Blood tests will be performed on the exposed individual for baseline HIV, Hepatitis B, and Hepatitis C status. If the source is known and consents, their blood may also be tested. This dual testing determines if infection was present at exposure or developed afterward. All tests should be conducted by an accredited facility and provided at no cost.

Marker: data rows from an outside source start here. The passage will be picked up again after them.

(* ===== verification/Object.v ===== *)
(** * memory/object.c: the object allocator

    An object manager hands out objects of one size.  It keeps a list of
    blocks (runs of pages from the page allocator); a block starts with its
    descriptor and is cut into slots, a header and an object each, that are on
    the block's free or allocated list.

    [struct kmem_object_header_struct { parent_block; prv; nxt }], 24 bytes;
    [struct kmem_object_block_struct]: [free_slots] at 0, [allocated_slots] at
    24, [nxt] 48, [used] 56, [total] 64, [object_size] 72, [page_count] 80,
    [parent_manager] 88, 96 bytes;
    [struct kmem_object_manager_struct]: [block_name] 0, [object_size] 8,
    [lock] 16, [blocks] 40, [nxt] 48, 56 bytes. *)

From S2P Require Import Prelude Memory Machine Lists Hal Lock Console Buddy.

Section object.
Context {L : KernelLayout} {C : Code}.

Definition sizeof_header : Z := 24.
Definition sizeof_block : Z := 96.
Definition sizeof_manager : Z := 56.
Definition object_manager_lock : Z := sym_kmem + 496.
Definition object_manager : Z := sym_kmem + 520.

Definition kmem_object_header_detach (node : Z) : M unit :=
  dl_detach 8 16 "kmem_object_header_detach - NULL argument" node.
Definition kmem_object_header_insert (head node : Z) : M unit :=
  dl_insert 8 16 "kmem_object_header_insert - NULL argument" head node.

Definition kmem_object_alloc_from_block (blk : Z) : M Z :=
  n ← rd 8 (blk + 16);
  (if n =? NULL then panic "kmem_object_alloc_from_block - no slots available" else mret tt);;
  node ← rd 8 (blk + 16);
  kmem_object_header_detach node;;
  kmem_object_header_insert (blk + 24) node;;
  used ← rd 8 (blk + 56);
  wr 8 (blk + 56) (used +l 1);;
  mret (node +l sizeof_header).

(** The loop of [kmem_object_create_block] that threads the slots. *)
Definition make_slots (block page_end unit_size : Z) : M unit :=
  while (fun '(pos, previous) =>
      if pos +l unit_size <=? page_end then
        wr 8 (previous + 16) pos;;
        wr 8 (pos + 8) previous;;
        wr 8 (pos + 16) NULL;;
        wr 8 pos block;;
        total ← rd 8 (block + 64);
        wr 8 (block + 64) (total +l 1);;
        mret (inl (pos +l unit_size, pos))
      else mret (inr tt))
    (BINARY_ROUND_UP (block +l sizeof_block) OBJECT_ALIGNMENT, block).

Definition kmem_object_create_block (parent_manager page_order object_size : Z) : M Z :=
  (if MAX_MEM_ORDER <=? page_order then panic "kmem_object_create_block - invalid page_order" else mret tt);;
  block ← kmem_alloc_pages page_order;
  if block =? NULL then mret NULL else
  wr 8 (block + 24 + 16) NULL;; wr 8 (block + 16) NULL;;
  wr 8 (block + 24 + 8) NULL;; wr 8 (block + 8) NULL;;
  wr 8 (block + 64) 0;; wr 8 (block + 56) 0;;
  wr 8 (block + 72) (BINARY_ROUND_UP object_size OBJECT_ALIGNMENT);;
  wr 8 (block + 80) (1 <<l page_order);;
  wr 8 (block + 48) NULL;;
  wr 8 (block + 88) parent_manager;;
  wr 8 (block + 24) block;;
  wr 8 block block;;
  osz ← rd 8 (block + 72);
  make_slots block (block +l (1 <<l (page_order + PAGE_SHIFT))) (sizeof_header +l osz);;
  mret block.

(** Bytes for slots in a block of the given order. *)
Definition capacity (order : Z) : Z :=
  BINARY_ROUND_DOWN ((1 <<l (order + PAGE_SHIFT)) -l sizeof_block) OBJECT_ALIGNMENT.

(** The first order, below the largest, whose capacity exceeds [sum]. *)
Fixpoint next_order (fuel : nat) (ord sum : Z) : Z :=
  match fuel with
  | O => ord
  | S n => if (ord + 1 <? MAX_MEM_ORDER) && (capacity ord <=? sum) then next_order n (ord + 1) sum else ord
  end.

(** Ask for a block of order [ord], then of smaller orders. *)
Fixpoint new_block (fuel : nat) (mgr unit_size ord : Z) : M Z :=
  match fuel with
  | O => hang
  | S n =>
      if unit_size <=? capacity ord then
        osz ← rd 8 (mgr + 8);
        b ← kmem_object_create_block mgr ord osz;
        if negb (b =? NULL) then mret b
        else if 0 <? ord then new_block n mgr unit_size (ord - 1) else mret NULL
      else mret NULL
  end.

(** The first free slot of the manager's blocks, or the bytes in use. *)
Definition find_slot (mgr unit_size : Z) : M (option Z * Z) :=
  blocks ← rd 8 (mgr + 40);
  while (fun '(blk, sum) =>
      if blk =? NULL then mret (inr (None, sum)) else
      f ← rd 8 (blk + 16);
      if negb (f =? NULL) then r ← kmem_object_alloc_from_block blk; mret (inr (Some r, sum))
      else used ← rd 8 (blk + 56); nxt ← rd 8 (blk + 48); mret (inl (nxt, sum +l used *l unit_size)))
    (blocks, 0).

(** A new block for the manager, and its first object. *)
Definition grow (mgr unit_size sum : Z) : M Z :=
  let sum := if sum <? unit_size *l 4 then unit_size *l 4 else sum in
  new_blk ← new_block (Z.to_nat MAX_MEM_ORDER) mgr unit_size (next_order (Z.to_nat MAX_MEM_ORDER) 0 sum);
  if new_blk =? NULL then mret NULL else
  blocks ← rd 8 (mgr + 40);
  wr 8 (new_blk + 48) blocks;;
  wr 8 (mgr + 40) new_blk;;
  kmem_object_alloc_from_block new_blk.

Definition kmem_object_alloc (mgr : Z) : M Z :=
  osz ← rd 8 (mgr + 8);
  let unit_size := osz +l sizeof_header in
  spinlock_acquire (mgr + 16);;
  r ← ('(found, sum) ← find_slot mgr unit_size;
       match found with Some r => mret r | None => grow mgr unit_size sum end);
  spinlock_release (mgr + 16);;
  mret r.

Definition kmem_object_free (vaddr : Z) : M unit :=
  let header := vaddr -l sizeof_header in
  pb ← rd 8 header;
  mgr ← rd 8 (pb + 88);
  spinlock_acquire (mgr + 16);;
  r ← (kmem_object_header_detach header;;
       pb ← rd 8 header;
       kmem_object_header_insert pb header;;
       pb ← rd 8 header;
       used ← rd 8 (pb + 56);
       wr 8 (pb + 56) (used -l 1));
  spinlock_release (mgr + 16);;
  mret r.

Definition kmem_object_free_block (block : Z) : M unit :=
  a ← rd 8 (block + 24 + 16);
  (if negb (a =? NULL) then panic "kmem_object_free_block - dirty block" else mret tt);;
  mgr ← rd 8 (block + 88);
  spinlock_acquire (mgr + 16);;
  r ← (blocks ← rd 8 (mgr + 40);
       (if blocks =? block then nxt ← rd 8 (block + 48); wr 8 (mgr + 40) nxt
        else while (fun i =>
            if i =? NULL then mret (inr tt) else
            n ← rd 8 (i + 48);
            if n =? block then nxt ← rd 8 (block + 48); wr 8 (i + 48) nxt;; mret (inr tt) else mret (inl n)) blocks);;
       count ← rd 8 (block + 80);
       kmem_free_pages block count);
  spinlock_release (mgr + 16);;
  mret r.

Definition kmem_object_create_manager (object_size name : Z) : M Z :=
  new_mgr ← kmem_object_alloc object_manager;
  wr 8 new_mgr name;;
  wr 8 (new_mgr + 8) (BINARY_ROUND_UP object_size OBJECT_ALIGNMENT);;
  wr 8 (new_mgr + 40) NULL;;
  wr 8 (new_mgr + 48) NULL;;
  spinlock_acquire object_manager_lock;;
  nxt ← rd 8 (object_manager + 48);
  wr 8 (new_mgr + 48) nxt;;
  wr 8 (object_manager + 48) new_mgr;;
  spinlock_release object_manager_lock;;
  mret new_mgr.

Definition kmem_object_init : M unit :=
  printf ("[kmem_object]initializing" ++ nl) [];;
  wr 8 object_manager (sym_str "kmem_obj_mgr");;
  wr 8 (object_manager + 8) (BINARY_ROUND_UP sizeof_manager OBJECT_ALIGNMENT);;
  spinlock_init object_manager_lock (sym_str "kmem_object_manager_lock").
End object.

Post-exposure prophylaxis (PEP) involves medications to prevent infection after exposure, primarily for HIV and potentially Hepatitis B. For HIV, PEP is most effective within hours, ideally 24, and generally not recommended after 72 hours. Treatment typically involves a 28-day course of antiretroviral medications. Adherence to the prescribed PEP regimen is important.

For Hepatitis B, PEP can prevent transmission, especially if administered promptly. This may involve a Hepatitis B vaccine series (if not immune) and, in some cases, Hepatitis B immune globulin (HBIG). No post-exposure prophylactic treatment is available for Hepatitis C. A tetanus booster may be administered if indicated.

Follow-Up Care and Monitoring

Ongoing monitoring is important for managing bloodborne pathogen exposures. Subsequent blood tests are conducted over several months to check for seroconversion (antibody development). For HIV, follow-up testing may occur at 6 weeks, 3 and 6 months post-exposure; Hepatitis C testing at 3 and 6 months.

Monitor for symptoms of infection and report them to a healthcare professional immediately. Counseling services provide support, discuss exposure implications, and offer guidance on preventing secondary transmission. Confidentiality of all medical records and information is maintained.